WHAT THE TASK REQUIRES >>
Below is a listing from which only part is wanted; return exactly the lines from the one with "(** The terminal" up to and including the one with "(** How a read".

THE DATA >>
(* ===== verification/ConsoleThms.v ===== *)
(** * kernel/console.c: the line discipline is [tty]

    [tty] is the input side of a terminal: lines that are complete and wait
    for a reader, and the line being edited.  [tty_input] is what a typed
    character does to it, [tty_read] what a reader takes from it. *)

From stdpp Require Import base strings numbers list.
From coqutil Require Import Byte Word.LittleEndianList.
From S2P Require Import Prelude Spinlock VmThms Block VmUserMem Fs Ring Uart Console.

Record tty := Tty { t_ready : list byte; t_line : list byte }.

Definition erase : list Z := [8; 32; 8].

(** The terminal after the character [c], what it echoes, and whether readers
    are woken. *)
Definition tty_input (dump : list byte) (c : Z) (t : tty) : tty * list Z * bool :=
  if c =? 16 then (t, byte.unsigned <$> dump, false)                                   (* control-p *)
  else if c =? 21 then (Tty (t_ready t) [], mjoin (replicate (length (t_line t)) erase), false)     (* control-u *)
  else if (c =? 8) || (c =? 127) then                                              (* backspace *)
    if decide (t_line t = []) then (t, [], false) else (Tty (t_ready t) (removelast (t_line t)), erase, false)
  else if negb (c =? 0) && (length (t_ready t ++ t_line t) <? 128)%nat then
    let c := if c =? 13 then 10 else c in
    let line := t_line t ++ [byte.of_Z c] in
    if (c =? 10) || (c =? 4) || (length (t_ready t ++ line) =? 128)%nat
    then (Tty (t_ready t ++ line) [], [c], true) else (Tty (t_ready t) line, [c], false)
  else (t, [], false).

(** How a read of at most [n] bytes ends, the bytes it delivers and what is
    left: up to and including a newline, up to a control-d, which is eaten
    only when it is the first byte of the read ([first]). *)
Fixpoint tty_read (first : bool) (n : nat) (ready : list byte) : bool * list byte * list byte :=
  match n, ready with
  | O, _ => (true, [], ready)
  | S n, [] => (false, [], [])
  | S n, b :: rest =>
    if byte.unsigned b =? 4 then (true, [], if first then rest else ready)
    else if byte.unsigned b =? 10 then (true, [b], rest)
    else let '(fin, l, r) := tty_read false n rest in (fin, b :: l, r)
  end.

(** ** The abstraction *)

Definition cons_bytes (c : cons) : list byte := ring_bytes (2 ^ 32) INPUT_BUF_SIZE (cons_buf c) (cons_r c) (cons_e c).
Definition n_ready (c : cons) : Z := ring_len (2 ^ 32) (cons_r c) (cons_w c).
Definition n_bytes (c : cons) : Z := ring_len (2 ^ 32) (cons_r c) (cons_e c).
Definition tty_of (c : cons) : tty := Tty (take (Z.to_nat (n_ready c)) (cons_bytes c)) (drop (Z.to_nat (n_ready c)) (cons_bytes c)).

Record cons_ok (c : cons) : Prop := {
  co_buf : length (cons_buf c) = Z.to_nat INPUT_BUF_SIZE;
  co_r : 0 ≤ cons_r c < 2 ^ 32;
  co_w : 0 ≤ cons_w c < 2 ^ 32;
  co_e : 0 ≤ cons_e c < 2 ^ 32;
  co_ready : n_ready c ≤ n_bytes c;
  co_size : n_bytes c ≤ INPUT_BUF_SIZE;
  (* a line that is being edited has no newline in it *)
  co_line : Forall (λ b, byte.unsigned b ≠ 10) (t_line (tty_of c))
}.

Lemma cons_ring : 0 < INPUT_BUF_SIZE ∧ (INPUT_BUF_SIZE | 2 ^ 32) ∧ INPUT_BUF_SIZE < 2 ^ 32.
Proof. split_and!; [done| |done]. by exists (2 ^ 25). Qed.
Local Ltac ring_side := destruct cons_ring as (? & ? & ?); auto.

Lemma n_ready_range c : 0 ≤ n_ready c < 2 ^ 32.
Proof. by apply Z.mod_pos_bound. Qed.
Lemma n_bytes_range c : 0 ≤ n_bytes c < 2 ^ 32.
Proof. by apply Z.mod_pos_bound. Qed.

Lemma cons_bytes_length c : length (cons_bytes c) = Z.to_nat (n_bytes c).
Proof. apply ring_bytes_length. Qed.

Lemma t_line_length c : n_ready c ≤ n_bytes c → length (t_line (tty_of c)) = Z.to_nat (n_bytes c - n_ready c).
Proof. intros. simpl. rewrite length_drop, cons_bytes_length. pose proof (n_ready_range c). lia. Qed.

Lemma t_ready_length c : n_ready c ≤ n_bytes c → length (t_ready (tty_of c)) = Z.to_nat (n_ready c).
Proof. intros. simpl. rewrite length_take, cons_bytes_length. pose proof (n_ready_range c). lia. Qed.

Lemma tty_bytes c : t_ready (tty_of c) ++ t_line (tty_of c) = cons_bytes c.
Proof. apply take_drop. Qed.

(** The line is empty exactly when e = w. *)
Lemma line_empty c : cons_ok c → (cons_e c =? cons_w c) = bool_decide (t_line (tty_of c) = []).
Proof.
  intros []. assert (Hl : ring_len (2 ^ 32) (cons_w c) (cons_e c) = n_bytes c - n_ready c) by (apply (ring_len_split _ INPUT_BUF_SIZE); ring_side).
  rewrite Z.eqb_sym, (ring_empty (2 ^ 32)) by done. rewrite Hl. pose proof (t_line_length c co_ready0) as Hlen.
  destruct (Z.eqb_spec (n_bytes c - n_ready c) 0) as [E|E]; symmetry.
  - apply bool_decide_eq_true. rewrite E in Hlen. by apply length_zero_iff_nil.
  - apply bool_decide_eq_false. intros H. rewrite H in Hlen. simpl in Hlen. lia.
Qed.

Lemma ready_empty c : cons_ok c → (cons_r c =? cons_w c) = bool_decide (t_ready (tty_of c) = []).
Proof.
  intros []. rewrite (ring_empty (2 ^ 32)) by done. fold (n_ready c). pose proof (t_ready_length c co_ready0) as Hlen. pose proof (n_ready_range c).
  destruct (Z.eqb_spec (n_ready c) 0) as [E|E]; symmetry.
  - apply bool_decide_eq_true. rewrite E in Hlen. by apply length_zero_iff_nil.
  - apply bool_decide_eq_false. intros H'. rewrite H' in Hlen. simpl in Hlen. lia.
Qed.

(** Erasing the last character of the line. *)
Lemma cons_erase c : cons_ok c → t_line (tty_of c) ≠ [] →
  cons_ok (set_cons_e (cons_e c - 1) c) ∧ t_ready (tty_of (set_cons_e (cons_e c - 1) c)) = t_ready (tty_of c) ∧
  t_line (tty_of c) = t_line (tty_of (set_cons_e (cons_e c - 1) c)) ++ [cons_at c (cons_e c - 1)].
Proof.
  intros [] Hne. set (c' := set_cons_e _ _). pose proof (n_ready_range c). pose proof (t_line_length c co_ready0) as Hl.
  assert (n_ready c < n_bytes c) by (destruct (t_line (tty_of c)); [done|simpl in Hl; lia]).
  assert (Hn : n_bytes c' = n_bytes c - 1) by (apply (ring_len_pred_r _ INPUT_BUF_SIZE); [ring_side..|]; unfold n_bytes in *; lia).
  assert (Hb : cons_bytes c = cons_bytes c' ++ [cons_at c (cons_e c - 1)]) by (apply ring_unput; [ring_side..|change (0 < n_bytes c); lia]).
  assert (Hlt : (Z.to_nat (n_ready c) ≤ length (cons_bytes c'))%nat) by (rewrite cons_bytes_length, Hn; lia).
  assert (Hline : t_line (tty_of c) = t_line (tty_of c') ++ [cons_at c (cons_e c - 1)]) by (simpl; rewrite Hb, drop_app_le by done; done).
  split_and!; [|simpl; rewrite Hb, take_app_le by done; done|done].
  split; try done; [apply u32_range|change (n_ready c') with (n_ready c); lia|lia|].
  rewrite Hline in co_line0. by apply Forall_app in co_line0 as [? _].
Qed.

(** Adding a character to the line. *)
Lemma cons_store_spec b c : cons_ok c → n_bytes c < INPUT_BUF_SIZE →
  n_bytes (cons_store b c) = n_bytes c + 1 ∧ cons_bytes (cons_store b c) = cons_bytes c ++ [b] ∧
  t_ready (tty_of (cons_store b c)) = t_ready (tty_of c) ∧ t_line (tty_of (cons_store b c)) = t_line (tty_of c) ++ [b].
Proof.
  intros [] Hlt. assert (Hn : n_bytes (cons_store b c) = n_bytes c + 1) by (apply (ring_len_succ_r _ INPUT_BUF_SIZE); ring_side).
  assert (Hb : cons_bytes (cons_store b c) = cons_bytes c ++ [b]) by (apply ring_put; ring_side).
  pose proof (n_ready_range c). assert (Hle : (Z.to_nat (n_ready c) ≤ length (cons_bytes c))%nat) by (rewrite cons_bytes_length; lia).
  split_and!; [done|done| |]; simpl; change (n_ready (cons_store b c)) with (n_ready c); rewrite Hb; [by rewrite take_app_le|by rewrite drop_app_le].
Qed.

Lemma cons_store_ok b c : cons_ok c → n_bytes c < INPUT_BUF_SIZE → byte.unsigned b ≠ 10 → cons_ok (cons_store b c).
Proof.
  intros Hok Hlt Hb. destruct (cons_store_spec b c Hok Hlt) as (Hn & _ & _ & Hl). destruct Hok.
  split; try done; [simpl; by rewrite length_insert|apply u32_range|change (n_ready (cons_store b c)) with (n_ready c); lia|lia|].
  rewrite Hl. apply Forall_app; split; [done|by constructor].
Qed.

SOLUTION TO THIS TASK >>
(** The terminal after the character [c], what it echoes, and whether readers
    are woken. *)
Definition tty_input (dump : list byte) (c : Z) (t : tty) : tty * list Z * bool :=
  if c =? 16 then (t, byte.unsigned <$> dump, false)                                   (* control-p *)
  else if c =? 21 then (Tty (t_ready t) [], mjoin (replicate (length (t_line t)) erase), false)     (* control-u *)
  else if (c =? 8) || (c =? 127) then                                              (* backspace *)
    if decide (t_line t = []) then (t, [], false) else (Tty (t_ready t) (removelast (t_line t)), erase, false)
  else if negb (c =? 0) && (length (t_ready t ++ t_line t) <? 128)%nat then
    let c := if c =? 13 then 10 else c in
    let line := t_line t ++ [byte.of_Z c] in
    if (c =? 10) || (c =? 4) || (length (t_ready t ++ line) =? 128)%nat
    then (Tty (t_ready t ++ line) [], [c], true) else (Tty (t_ready t) line, [c], false)
  else (t, [], false).

(** How a read of at most [n] bytes ends, the bytes it delivers and what is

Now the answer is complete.